The UK government has opened a public consultation to assess the state of the country’s trust services market, pointing out that no qualified trust service providers are currently registered in the UK.

The call for views seeks input from organizations that supply or use electronic trust services such as electronic signatures, digital seals and time stamping. The call-out is occurring against a backdrop of growing digitalization across Europe and globally as the UK is accelerating its own attempts.

In contrast to several European countries, the UK seldom uses advanced or qualified e-signatures. Instead, traditional approaches like wet-ink signatures (with a pen) or less secure digital methods, such as basic e-signatures or simply typing their name into an electronic document, are more common.

UK eIDAS is the legal framework for the provision of trust services in the UK, which is the country’s version of the EU’s trust services regulation which was amended and retained as UK domestic law when the UK left the European Union. No reciprocal arrangement exists between the UK and the EU for trust services providers who are registered in the UK, to operate in the EU.

The ICO’s existing regulatory structure is designed to ensure that qualified trust service providers meet rigorous standards for security and reliability. The British government says that  despite growing digitization across the economy, no UK firms have sought registration, and that  there is scant evidence that qualified trust services are in widespread use.

Although the UK has an established legal framework governing these services — overseen by the Information Commissioner’s Office (ICO) — the sector remains untapped domestically.

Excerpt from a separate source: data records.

Class BufLaws (S : Type) `{BufOps S} := {
  c_cap : nat;
  c_rep : S -> gmap Z block -> (Z -> block) -> gset Z -> gset Z -> gmap nat Z -> Prop;
  law_cap : c_cap = NBUF;
  law_init d size : (forall n, length (dread d n) = 512%nat) ->
    c_rep (c_init d size) d (dread d) ∅ ∅ ∅ /\ c_size (c_init d size) = size /\
    c_writes (c_init d size) = [];
  law_disk s d v D T H : c_rep s d v D T H -> c_disk s = d;
  law_wf s d v D T H n : c_rep s d v D T H ->
    length (v n) = 512%nat /\ length (dread d n) = 512%nat;
  law_data s d v D T H i n : c_rep s d v D T H -> H !! i = Some n ->
    c_data s i = v n /\ c_blockno s i = n;
  law_clean s d v D T n : c_rep s d v D T ∅ -> n ∉ D -> v n = dread d n;
  law_bread s d v D T H n : c_rep s d v D T H -> n < c_size s ->
    (forall i, H !! i <> Some n) -> n ∈ D \/ (size D + size H < c_cap)%nat ->
    exists i s', c_bread 1 n s = Ok (i, s') /\ c_rep s' d v D T (<[i := n]> H) /\
      H !! i = None /\ c_size s' = c_size s /\ c_writes s' = c_writes s;
  law_set s d v D T H i n x : c_rep s d v D T H -> H !! i = Some n -> length x = 512%nat ->
    c_rep (c_set i x s) d (<[n := x]> v) D (T ∪ {[n]}) H /\
    c_size (c_set i x s) = c_size s /\ c_writes (c_set i x s) = c_writes s;
  law_pin s d v D T H i n : c_rep s d v D T H -> H !! i = Some n ->
    c_rep (c_pin i s) d v (D ∪ {[n]}) (T ∖ {[n]}) H /\
    c_size (c_pin i s) = c_size s /\ c_writes (c_pin i s) = c_writes s;
  law_bwrite s d v D T H i n : c_rep s d v D T H -> H !! i = Some n -> n < c_size s ->
    exists s', c_bwrite i s = Ok s' /\
      c_rep s' (<[n := v n]> d) v (D ∖ {[n]}) (T ∖ {[n]}) H /\
      c_size s' = c_size s /\ c_writes s' = c_writes s ++ [(n, v n)];
  law_brelse s d v D T H i n : c_rep s d v D T H -> H !! i = Some n -> n ∉ T ->
    exists s', c_brelse i s = Ok s' /\ c_rep s' d v D T (delete i H) /\
      c_size s' = c_size s /\ c_writes s' = c_writes s
}.

(** bio.c, run by process [pid], implements the interface. *)
#[export] Instance bio_ops (pid : Z) : BufOps bio := {
  c_init := binit;
  c_bread := bread pid;
  c_data := bdata;
  c_set := bset;
  c_pin := bpin;
  c_blockno := fun s i => blockno (nth_buf s i);
  c_bwrite := bwrite pid;
  c_brelse := brelse pid;
  c_size := disksize;
  c_disk := disk;
  c_writes := writes
}.

Lemma rep_clean pid s d v D T n : rep pid s d v D T ∅ -> n ∉ D -> v n = dread d n.
Proof.
  intros R HD.
  destruct (scan (fun b => (b_dev b =? 1) && (blockno b =? n)) s (lru s)) as [i|] eqn:Hs.
  - apply scan_Some in Hs as [Hin Hp]. apply (rep_in_lru R) in Hin.
    destruct (rep_lookup R i Hin) as [b Hb]. rewrite (nth_buf_lookup _ _ _ Hb) in Hp.
    apply andb_prop in Hp as [Hd Hn]. apply Z.eqb_eq in Hd, Hn.
    rewrite <-Hn. apply (rep_uncached_eq R i); [done..|]. intros Hf.
    apply HD. rewrite <-Hn. by apply (rep_buf _ _ _ _ _ _ _ R i b Hb).
  - apply (rep_view _ _ _ _ _ _ _ R). intros i b Hb Hd Hn. exfalso.
    assert (Hin : i ∈ lru s) by (apply (rep_in_lru R); by eapply (rep_lt R)).
    pose proof (scan_None _ _ _ _ Hs Hin) as Hp. rewrite (nth_buf_lookup _ _ _ Hb) in Hp.
    by rewrite Hd, Hn, !Z.eqb_refl in Hp.
Qed.

#[export] Instance bio_laws (pid : Z) : @BufLaws bio (bio_ops pid).
Proof.
  refine {| c_cap := NBUF : nat; c_rep := rep pid |}; cbn.
  - done.
  - intros d size Hd. split_and!; [by apply binit_rep | done..].
  - intros s d v D T H R. apply (rep_disk _ _ _ _ _ _ _ R).
  - intros s d v D T H n R. apply (rep_wf _ _ _ _ _ _ _ R).
  - intros s d v D T H i n R Hh.
    destruct (rep_held_buf R i n Hh) as (b & Hb & _ & Hn & _ & _ & _ & Hd).
    unfold bdata. by rewrite (nth_buf_lookup _ _ _ Hb).
  - intros s d v D T n. apply rep_clean.
  - intros s d v D T H n R Hn Hh Hr.
    destruct (bread_ok s n R Hn Hh Hr) as (i & s' & ? & ? & ? & _ & ? & ?). eauto 10.
  - intros s d v D T H i n x R Hh Hx. split; [by apply bset_ok | done].
  - intros s d v D T H i n R Hh. split; [by apply bpin_ok | done].
  - intros s d v D T H i n R Hh Hn. by apply bwrite_ok.
  - intros s d v D T H i n R Hh HT. by eapply brelse_ok.
Defined.

(** ** Theorems *)

(** C6: [bread] on a consistent cache returns, without panicking, a buffer
    locked by the caller that holds the current logical contents of the block:
    the cached version when there is one (dirty or not), the disk's otherwise.
    It needs no free buffer when the block is pinned dirty, and one of the 30
    otherwise; it writes nothing to the disk and loses no dirty buffer. *)
Theorem bread_returns_current pid s d v D T H n :
  rep pid s d v D T H -> n < disksize s -> (forall i, H !! i <> Some n) ->
  n ∈ D \/ (size D + size H < NBUF)%nat ->
  exists i s', bread pid 1 n s = Ok (i, s') /\ rep pid s' d v D T (<[i := n]> H) /\
    H !! i = None /\ bdata s' i = v n /\
    holdingsleep pid (b_lock (nth_buf s' i)) = true /\ writes s' = writes s.
Proof.
  intros R Hn Hh Hr.
  destruct (bread_ok s n R Hn Hh Hr) as (i & s' & Hs & R' & Hi & Hd & _ & Hw).
  exists i, s'. split_and!; [done..| |done].
  destruct (rep_held_buf R' i n (lookup_insert_eq _ _ _)) as (b & Hb & _ & _ & Hl & _).
  rewrite (nth_buf_lookup _ _ _ Hb), Hl. cbn. by rewrite Z.eqb_refl.
Qed.

Definition demo_disk : gmap Z block := {[ 7 := replicate 512 42 ]}.

Lemma demo_disk_wf n : length (dread demo_disk n) = 512%nat.
Proof.
  unfold dread, demo_disk. destruct (decide (7 = n)) as [<-|].
  - by rewrite lookup_singleton_eq.
  - by rewrite lookup_singleton_ne.
Defined.

Lemma bread_returns_current_witness :
  exists i s', bread 5 1 7 (binit demo_disk 100) = Ok (i, s') /\
    bdata s' i = replicate 512 42.
Proof.
  destruct (bread_returns_current 5 (binit demo_disk 100) demo_disk (dread demo_disk) ∅ ∅ ∅ 7)
    as (i & s' & Hs & _ & _ & Hd & _).
  - apply binit_rep, demo_disk_wf.
  - done.
  - intros i. by rewrite lookup_empty.
  - right. vm_compute. lia.
  - exists i, s'. by rewrite Hd.
Defined.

Instead, businesses in the UK have been forced to rely on EU-registered providers to deliver qualified trust services.

Data on the scale of the UK’s trust services market is patchy. A 2024 digital identity sector analysis by the Department of Science, Innovation and Technology (DSIT) found that just over a third (34 percent) of identified digital identity providers also offer trust services — such as electronic seals, signatures and certificates — and that these offerings generated roughly £136 million ($180.5 million) in revenue during 2023–24.

At present, no qualified trust service providers are registered in the UK. Organizations seeking the higher-assurance “qualified” level of trust services must instead turn to suppliers based in European Union member states.

Interestingly, the call for views welcomes opinions on the advantages and disadvantages of creating clearer connections between the UK digital identity and attributes trust framework and the UK eIDAS regulation.

The consultation will collect essential information about the UK trust services market to help inform policy development. If responses indicate that further action is required, the government plans to widen its engagement to include individuals as well as organizations.

The government’s call for views is designed to paint a clearer picture of the UK trust services landscape. It invites feedback on the effectiveness of the existing regulatory framework from both organizations that supply trust services and those that make use of them.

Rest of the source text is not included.